Was vorallem wichtig ist das beide Boxen fest auf einen Kanal Laufen,

hast du die Anleitung gehabt?

AVM - Ich möchte die WLAN-Reichweite meiner FRITZ!Box über eine WDS-Verbindung (Wireless Distribution System) zu einer weiteren FRITZ!Box erhöhen. Wie richte ich das ein?


----------



## Threshold (24. Januar 2011)

Genau danach hab ich das gemacht und auch noch mal in anderen Foren gesucht da steht das im Prinzip genauso da.

Ich hab auch WEP2 abgeschaltet und es ohne Verschlüsselung probiert aber geholfen hat nichts.
Sobal ich die Repeater Box einschalte, bekomme ich nicht mal mehr eine Verbindung zu meinem Standardrouter.


----------



## Kokopalme (24. Januar 2011)

Also, wenn du den Repeater angeschlossen hast, kannst du nicht mehr per WLAN auf die Basis Station zugreifen. ALLES läuft über den Repeater. Das ist ganz normal so.

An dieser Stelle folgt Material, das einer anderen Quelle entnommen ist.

(** * Portfolio resolution pipeline of listen-interface

    A shallow embedding of the rate limiter (lib/evmPortfolio.ts, second
    document), the symbol aggregation (lib/portfolioHelpers.ts), the dust
    filter and totals of components/Portfolio.tsx, the denylist cache
    (DenylistCache) and the EVM metadata enrichment (lib/evmPortfolio.ts).

    Conventions.
    - Timestamps and durations are integer milliseconds ([Z], durations that
      the environment chooses are [N]).
    - JavaScript numbers that carry money amounts are modelled by exact
      rationals ([Qc]); rounding of IEEE doubles is outside the model.
    - Strings are byte strings; [toLowerCase] / [toUpperCase] act on the
      ASCII letters only, and the regular-expression classes are their ASCII
      parts.
    - A JS [Map] is an association list in insertion order; the IndexedDB
      object stores are finite maps ([gmap]). *)

From Stdlib Require Import ZArith QArith Qcanon String Ascii List Lia.
From stdpp Require Import base numbers list strings gmap pretty.
Import ListNotations.

Open Scope string_scope.
Open Scope Z_scope.

(* ===================================================================== *)
(** ** JavaScript string primitives used by the sources                   *)
(* ===================================================================== *)

Module Js.

Definition isUpper (c : ascii) : bool :=
    let n := nat_of_ascii c in (65 <=? n)%nat && (n <=? 90)%nat.

Definition isLower (c : ascii) : bool :=
    let n := nat_of_ascii c in (97 <=? n)%nat && (n <=? 122)%nat.

Definition lowerChar (c : ascii) : ascii :=
    if isUpper c then ascii_of_nat (nat_of_ascii c + 32) else c.

Definition upperChar (c : ascii) : ascii :=
    if isLower c then ascii_of_nat (nat_of_ascii c - 32) else c.

Fixpoint mapString (f : ascii -> ascii) (s : string) : string :=
    match s with
    | EmptyString => EmptyString
    | String c s' => String (f c) (mapString f s')
    end.

(** [String.prototype.toLowerCase] and [toUpperCase] on ASCII text, which
    is what the sources apply them to (hexadecimal addresses, chain
    identifiers, the words of an error message): the letters A to Z are
    folded and every other character is kept.  Characters outside ASCII
    that JavaScript would also fold are not modelled. *)
Definition toLowerCase : string -> string := mapString lowerChar.
Definition toUpperCase : string -> string := mapString upperChar.

Fixpoint startsWith (p s : string) : bool :=
  match p, s with
  | EmptyString, _ => true
  | String a p', String b s' => if Ascii.eqb a b then startsWith p' s' else false
  | String _ _, EmptyString => false
  end.

(** [hay.includes(needle)]. *)
Fixpoint includes (needle hay : string) : bool :=
  startsWith needle hay ||
  match hay with
  | EmptyString => false
  | String _ hay' => includes needle hay'
  end.

(** Every character of a string belongs to a class. *)
Fixpoint every (p : ascii -> bool) (s : string) : bool :=
  match s with
  | EmptyString => true
  | String c s' => p c && every p s'
  end.

(** Truthiness of a string: the empty string is falsy. *)
Definition truthy (s : string) : bool :=
  match s with EmptyString => false | _ => true end.

(** [x || d] on an optional number: [undefined], [null] and [0] give [d]. *)
Definition orNumber (x : option Z) (d : Z) : Z :=
  match x with
  | Some v => if v =? 0 then d else v
  | None => d
  end.

(** [x || d] on an optional string. *)
Definition orString (x : option string) (d : string) : string :=
  match x with
  | Some v => if truthy v then v else d
  | None => d
  end.

(** A thrown value, as far as the sources inspect it: [error.message]
    and [error.status]. *)
Record Error : Type := mkError { message : option string; status : option Z }.

(** [new Error(msg)]. *)
Definition newError (msg : string) : Error :=
  {| message := Some msg; status := None |}.

End Js.

(* ===================================================================== *)
(** ** RateLimiter                                                        *)
(* ===================================================================== *)

Module RateLimiter.

Record RateLimiterOptions : Type := mkOptions {
  maxRequests : Z;
  windowMs : Z;
  retryAfterMs : Z;
  maxRetries : Z
}.

(** The constructor: [retryAfterMs || 1000] and [maxRetries || 3]. *)
Definition new (maxReq window : Z) (retryAfter retries : option Z)
  : RateLimiterOptions :=
  {| maxRequests := maxReq;
     windowMs := window;
     retryAfterMs := Js.orNumber retryAfter 1000;
     maxRetries := Js.orNumber retries 3 |}.

Definition jupiterRateLimiter : RateLimiterOptions :=
  new 10 1000 (Some 2000) (Some 3).

(** The limiter's store together with the wall clock.  [requests] is the
    field of the class; [granted] is a ghost history that records every
    timestamp ever pushed, oldest first; [clock] is what [Date.now()]
    returns. *)
Record World : Type := mkWorld {
  clock : Z;
  requests : list Z;
  granted : list Z
}.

Hab das auch mal gemacht und das ganze auch schnell wieder abgebaut. Zwar ist das Signal, wie du beschrieben hast, stärker aber die Internetverbindung wird eher langsamer, da der Repeater anscheinend einige Zeit zum "verarbeiten" des Signals braucht.

Wenn du noch ein schwaches Signal zur Basis bekommst, verkauf den Repeater wieder. er bringt dir keine Freude.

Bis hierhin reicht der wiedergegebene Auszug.